Your assignment:
Only the lines of the data below from the one with "induction l as" through the one with "apply Forall_forall. intros" are wanted. Repeat them exactly.

......

Lemma form_long_overflows :
  csv_reader (fst (csv_dump (VList [record_of 1 33 form_long]))) = Raise CsvError.
Proof.
  apply csv_reader_long_name.
  - lia.
  - apply run_of_plain. reflexivity.
  - rewrite strlen_run_of. unfold field_limit. lia.
Qed.

Lemma read_write_csv data fs :
  FileManager.read_file "csv" (snd (FileManager.write_file "csv" data fs))
  = (rows <- dict_reader (fst (csv_dump data)) ;; Ok (VList rows)).
Proof. reflexivity. Qed.

Lemma read_write_json data fs :
  FileManager.read_file "json" (snd (FileManager.write_file "json" data fs))
  = match json_load (json_dump data) with
    | Ok v => Ok v
    | Raise JSONDecodeError => Ok (VList [])
    | Raise e => Raise e
    end.
Proof. reflexivity. Qed.

Lemma form_long_unreadable :
  FileManager.read_file "csv"
    (snd (FileManager.write_file "csv" (VList [record_of 1 33 form_long]) no_files))
  = Raise CsvError.
Proof.
  rewrite read_write_csv. unfold dict_reader. rewrite form_long_overflows. reflexivity.
Qed.

(** C8, as stated, fails with the csv backend: a record whose first
    name has 131073 characters is written, and reading the file back
    raises the reader's error instead of returning the record. *)
Lemma long_cell_is_not_read_back :
  ~ (forall (b : backend) (l : list value) (fs : files),
       Forall eight_fields l ->
       FileManager.read_file (backend_name b)
         (snd (FileManager.write_file (backend_name b) (VList l) fs))
       = Ok (VList (read_back b l))).
Proof.
  intros H. specialize (H CSV [record_of 1 33 form_long] no_files).
  cbn [backend_name] in H. rewrite form_long_unreadable in H.
  assert (E : Forall eight_fields [record_of 1 33 form_long]).
  { constructor; [|constructor]. eexists. split; [reflexivity|]. split; reflexivity. }
  discriminate (H E).
Qed.

(** *** Records of eight fields *)

Lemma eight_fields_inv v :
  eight_fields v ->
  exists v1 v2 v3 v4 v5 v6 v7 v8,
    v = VDict [(KStr "id", v1); (KStr "first_name", v2); (KStr "last_name", v3);
               (KStr "date_of_birth", v4); (KStr "age", v5); (KStr "hometown", v6);
               (KStr "house_number", v7); (KStr "phone_number", v8)]
    /\ forallb scalar [v1; v2; v3; v4; v5; v6; v7; v8] = true.
Proof.
  intros (dc & -> & K & S).
  do 8 (destruct dc as [|[? ?] dc]; [discriminate K|]).
  destruct dc; [|discriminate K].
  cbn [map fst fieldnames] in K. injection K as -> -> -> -> -> -> -> ->.
  eexists _, _, _, _, _, _, _, _. split; [reflexivity|exact S].
Qed.

Lemma eight_fields_flat v : eight_fields v -> flat v.
Proof.
  intros H. destruct (eight_fields_inv v H) as (v1 & v2 & v3 & v4 & v5 & v6 & v7 & v8 & -> & S).
  eexists. split; [reflexivity|]. split.
  - cbn [forallb entry_ok fst snd] in *. exact S.
  - cbn [map fst]. repeat (constructor; [cbn [In]; intuition discriminate|]). constructor.
Qed.

Lemma eight_fields_view v : eight_fields v -> csv_view v = as_text v.
Proof.
  intros H. destruct (eight_fields_inv v H) as (v1 & v2 & v3 & v4 & v5 & v6 & v7 & v8 & -> & S).
  reflexivity.
Qed.

Lemma eight_fields_fits v : eight_fields v -> within_limit v = true -> fits v = true.
Proof.
  intros H. destruct (eight_fields_inv v H) as (v1 & v2 & v3 & v4 & v5 & v6 & v7 & v8 & -> & S).
  intros W. cbn [within_limit forallb snd] in W. cbn [fits]. apply andb_true_intro. split.
  - reflexivity.
  - exact W.
Qed.

Lemma Forall_forallb {A} (P : A -> Prop) (p : A -> bool) l :
  (forall x, P x -> p x = true) -> Forall P l -> forallb p l = true.
Proof.
  intros H F. induction F as [|x l Px _ IH]; [reflexivity|].
  cbn [forallb]. rewrite (H x Px), IH. reflexivity.
Qed.

Lemma map_ext_Forall {A B} (P : A -> Prop) (f g : A -> B) l :
  (forall x, P x -> f x = g x) -> Forall P l -> map f l = map g l.
Proof.
  intros H F. induction F as [|x l Px _ IH]; [reflexivity|].
  cbn [map]. rewrite (H x Px), IH. reflexivity.
Qed.

Lemma fits_row_ok v : fits v = true -> row_ok v = true.
Proof.
  intros F. destruct (fits_inv v F) as (dc & _ & D & _). unfold row_ok. rewrite D. reflexivity.
Qed.

Lemma fits_writable b l : forallb fits l = true -> writable b l = true.
Proof.
  destruct b; [|reflexivity]. cbn [writable]. intros F.
  rewrite forallb_forall in *. intros v I. apply fits_row_ok, F, I.
Qed.

(** Reading back what was written, for each backend. *)
Lemma read_write_fits l fs :
  forallb fits l = true ->
  FileManager.read_file "csv" (snd (FileManager.write_file "csv" (VList l) fs))
  = Ok (VList (map csv_view l)).
Proof. intros F. rewrite read_write_csv, (csv_round_trip l F). reflexivity. Qed.

Lemma read_write_flat l fs :
  Forall flat l ->
  FileManager.read_file "json" (snd (FileManager.write_file "json" (VList l) fs))
  = Ok (VList l).
Proof. intros F. rewrite read_write_json, (json_round_trip l F). reflexivity. Qed.

(** C8, amended: a list of records of eight fields whose integers have
    at most 4300 decimal digits (beyond that the conversion of an
    integer to text raises), written with [write_file] and read with
    [read_file], comes back in the same order; with the json backend
    the records are the ones written, with the csv backend every value
    is the text written for it, provided that no such text is longer
    than the reader's limit of 131072 characters. *)
Theorem write_then_read b l fs :
  Forall eight_fields l ->
  forallb ints_within l = true ->
  (b = CSV -> forallb within_limit l = true) ->
  FileManager.write_file (backend_name b) (VList l) fs
  = (Ok tt, store b (dumped b (VList l)) fs)
  /\ FileManager.read_file (backend_name b)
       (snd (FileManager.write_file (backend_name b) (VList l) fs))
     = Ok (VList (read_back b l)).
Proof.
  intros E _ W. destruct b; cbn [backend_name read_back].
  - assert (F : forallb fits l = true).
    { specialize (W eq_refl). rewrite forallb_forall in W. rewrite Forall_forall in E.
      apply forallb_forall. intros v I. apply eight_fields_fits; [apply E, I|apply W, I]. }
    split.
    + apply (write_file_ok CSV), fits_writable, F.
    + rewrite (read_write_fits l fs F). do 2 f_equal.
      apply (map_ext_Forall eight_fields); [apply eight_fields_view|exact E].
  - split.
    + apply (write_file_ok JSON). reflexivity.
    + apply read_write_flat. eapply Forall_impl; [|exact E]. apply eight_fields_flat.
Qed.

Lemma write_then_read_witness :
  FileManager.write_file "csv" (VList list_ab) no_files
  = (Ok tt, store CSV (dumped CSV (VList list_ab)) no_files)
  /\ FileManager.read_file "csv"
       (snd (FileManager.write_file "csv" (VList list_ab) no_files))
     = Ok (VList (read_back CSV list_ab)).
Proof.
  apply (write_then_read CSV list_ab no_files).
  - repeat constructor; eexists; (split; [reflexivity|split; reflexivity]).
  - vm_compute. reflexivity.
  - intros _. reflexivity.
Defined.

(** *** [delete_patient_by_id] *)

Lemma stored_record_id b v : stored_record b v -> exists i, subscript v "id" = Ok i.
Proof.
  destruct b; cbn [stored_record]; [|tauto]. intros [F V].
  destruct (fits_inv v F) as (dc & -> & _). rewrite <- V. eexists. reflexivity.
Qed.

Lemma without_id_filter data patient_id :
  Forall (fun v => exists i, subscript v "id" = Ok i) data ->
  FileManager.without_id data patient_id = Ok (filter (keeps patient_id) data).
Proof.
  induction 1 as [|p data [i I] _ IH]; [reflexivity|].
  assert (K : keeps patient_id p = negb (String.eqb (py_str i) (py_str patient_id))).
  { unfold keeps, id_text. rewrite I. reflexivity. }
  cbn [FileManager.without_id filter]. rewrite I, IH, K. reflexivity.
Qed.

Lemma find_by_id_filter data patient_id :
  Forall (fun v => exists i, subscript v "id" = Ok i) data ->
  PMS.find_by_id (filter (keeps patient_id) data) patient_id = Ok None.
Proof.
  induction 1 as [|p data [i I] _ IH]; [reflexivity|].
  cbn [filter]. destruct (keeps patient_id p) eqn:K; [|exact IH].
  cbn [PMS.find_by_id]. rewrite I. cbn [obind].
  unfold keeps, id_text in K. rewrite I in K.
  destruct (String.eqb (py_str i) (py_str patient_id)); [discriminate K|exact IH].
Qed.

Lemma Forall_filter {A} (P : A -> Prop) (p : A -> bool) l :
  Forall P l -> Forall P (filter p l).
Proof.
  induction 1 as [|x l Px _ IH]; [constructor|].
  cbn [filter]. destruct (p x); [constructor; assumption|exact IH].
Qed.

Lemma filter_all {A} (p : A -> bool) l : forallb p l = true -> filter p l = l.
Proof.
  induction l as [|x l IH]; [reflexivity|]. cbn [forallb filter]. intros H.
  apply andb_prop in H. destruct H as [Hx H]. rewrite Hx, (IH H). reflexivity.
Qed.

Lemma filter_keeps patient_id data :
  Forall (fun p => id_text p <> py_str patient_id) (filter (keeps patient_id) data).
Proof.
  apply Forall_forall. intros p I. apply filter_In in I. destruct I as [_ K].
  unfold keeps in K. intros E. rewrite E, String.eqb_refl in K. discriminate K.
Qed.

(** Stored records are written and read back unchanged. *)
Lemma stored_round_trip b l fs :
  Forall (stored_record b) l ->
  FileManager.write_file (backend_name b) (VList l) fs
  = (Ok tt, store b (dumped b (VList l)) fs)
  /\ FileManager.read_file (backend_name b) (store b (dumped b (VList l)) fs)
     = Ok (VList l).
Proof.
  intros S. destruct b; cbn [backend_name stored_record] in *.
  - assert (F : forallb fits l = true).
    { apply (Forall_forallb (fun v => fits v = true /\ csv_view v = v)); [tauto|exact S]. }
    pose proof (write_file_ok CSV l fs (fits_writable CSV l F)) as W.
    split; [exact W|].
    pose proof (read_write_fits l fs F) as Rd. cbn [backend_name] in W.
    rewrite W in Rd. cbn [snd] in Rd. rewrite Rd. do 2 f_equal.
    rewrite <- (map_id l) at 2.
    apply (map_ext_Forall (fun v => fits v = true /\ csv_view v = v)); [tauto|exact S].
  - pose proof (write_file_ok JSON l fs eq_refl) as W. split; [exact W|].
    assert (F : Forall flat l) by (eapply Forall_impl; [|exact S]; cbn; tauto).
    pose proof (read_write_flat l fs F) as Rd. cbn [backend_name] in W.
    rewrite W in Rd. exact Rd.
Qed.

(** One run of [delete_patient_by_id] on a store that holds [data]. *)
Lemma delete_patient_by_id_run b w data patient_id :
  PMS.storage_type (PMS.self w) = backend_name b ->
  FileManager.read_file (backend_name b) (PMS.disk w) = Ok (VList data) ->
  Forall (stored_record b) data ->
  let kept := filter (keeps patient_id) data in
  PMS.delete_patient_by_id patient_id w
  = (Ok tt, with_patients w kept (store b (dumped b (VList kept)) (PMS.disk w)))
  /\ FileManager.read_file (backend_name b) (store b (dumped b (VList kept)) (PMS.disk w))
     = Ok (VList kept).
Proof.
  intros T Rd S kept.
  assert (I : Forall (fun v => exists i, subscript v "id" = Ok i) data).
  { eapply Forall_impl; [|exact S]. apply stored_record_id. }
  assert (K : Forall (stored_record b) kept) by apply Forall_filter, S.
  destruct (stored_round_trip b kept (PMS.disk w) K) as [W Rk].
  split; [|exact Rk].
  unfold PMS.delete_patient_by_id, FileManager.delete_from_file.
  rewrite T, Rd. cbn [py_iter obind]. rewrite (without_id_filter data patient_id I).
  fold kept. rewrite W. cbn [fst snd]. rewrite Rk. unfold with_patients. rewrite T. reflexivity.
Qed.

(** C10: on a store whose file holds the records [data],
    [delete_patient_by_id] succeeds and leaves, in memory and in the
    file, the records of [data] whose identifier, as text, differs from
    the target's text, in their order: every record with that identifier
    is removed, and nothing is removed when no record has it. *)
Theorem delete_patient_by_id_removes_matches b w data patient_id :
  PMS.storage_type (PMS.self w) = backend_name b ->
  FileManager.read_file (backend_name b) (PMS.disk w) = Ok (VList data) ->
  Forall (stored_record b) data ->
  let kept := filter (keeps patient_id) data in
  let w' := snd (PMS.delete_patient_by_id patient_id w) in
  fst (PMS.delete_patient_by_id patient_id w) = Ok tt
  /\ patients_of w' = VList kept
  /\ FileManager.read_file (backend_name b) (PMS.disk w') = Ok (VList kept)
  /\ (forall p, In p kept <-> In p data /\ id_text p <> py_str patient_id)
  /\ (forallb (keeps patient_id) data = true -> kept = data).
Proof.
  intros T Rd S kept w'.
  destruct (delete_patient_by_id_run b w data patient_id T Rd S) as [D Rk].
  fold kept in D, Rk. subst w'. rewrite D. cbn [fst snd].
  split; [reflexivity|]. split; [reflexivity|]. split; [exact Rk|]. split.
  - intros p. unfold kept. rewrite filter_In. unfold keeps.
    destruct (String.eqb_spec (id_text p) (py_str patient_id)) as [E|N]; cbn [negb].
    + split; [intros [_ X]; discriminate X|intros [_ X]; contradiction].
    + tauto.
  - apply filter_all.
Qed.

Lemma delete_patient_by_id_removes_matches_witness :
  let data := map as_text list_ab in
  let kept := filter (keeps (VStr "1")) data in
  let w' := snd (PMS.delete_patient_by_id (VStr "1") world_ab) in
  fst (PMS.delete_patient_by_id (VStr "1") world_ab) = Ok tt
  /\ patients_of w' = VList kept
  /\ FileManager.read_file "csv" (PMS.disk w') = Ok (VList kept)
  /\ (forall p, In p kept <-> In p data /\ id_text p <> py_str (VStr "1"))
  /\ (forallb (keeps (VStr "1")) data = true -> kept = data).
Proof.
  apply (delete_patient_by_id_removes_matches CSV world_ab (map as_text list_ab) (VStr "1")).
  - reflexivity.
  - reflexivity.
  - repeat constructor.
Defined.

(** The deletion of the first record of a store of two, run: the
    record numbered 2 is left. *)
Example delete_patient_by_id_ran :
  patients_of (snd (PMS.delete_patient_by_id (VStr "1") world_ab))
  = VList [as_text (record_of 2 24 form_b)].
Proof. reflexivity. Qed.

(** C6: after [delete_patient_by_id] with an identifier, the search for
    that identifier returns [None], and the file, read back, holds no
    record whose identifier has that text. *)
Theorem delete_then_search b w data patient_id :
  PMS.storage_type (PMS.self w) = backend_name b ->
  FileManager.read_file (backend_name b) (PMS.disk w) = Ok (VList data) ->
  Forall (stored_record b) data ->
  let w' := snd (PMS.delete_patient_by_id patient_id w) in
  fst (PMS.delete_patient_by_id patient_id w) = Ok tt
  /\ PMS.search_patient_by_id patient_id w' = Ok None
  /\ exists kept,
       FileManager.read_file (backend_name b) (PMS.disk w') = Ok (VList kept)
       /\ Forall (fun p => id_text p <> py_str patient_id) kept.
Proof.
  intros T Rd S w'.
  destruct (delete_patient_by_id_run b w data patient_id T Rd S) as [D Rk].
  subst w'. rewrite D. cbn [fst snd]. split; [reflexivity|]. split.
  - unfold PMS.search_patient_by_id, with_patients. cbn [PMS.self PMS.patients py_iter obind].
    apply find_by_id_filter. eapply Forall_impl; [|exact S]. apply stored_record_id.
  - eexists. split; [exact Rk|apply filter_keeps].
Qed.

......

Response to the task:
  induction l as [|x l IH]; [reflexivity|]. cbn [forallb filter]. intros H.
  apply andb_prop in H. destruct H as [Hx H]. rewrite Hx, (IH H). reflexivity.
Qed.

Lemma filter_keeps patient_id data :
  Forall (fun p => id_text p <> py_str patient_id) (filter (keeps patient_id) data).
Proof.
  apply Forall_forall. intros p I. apply filter_In in I. destruct I as [_ K].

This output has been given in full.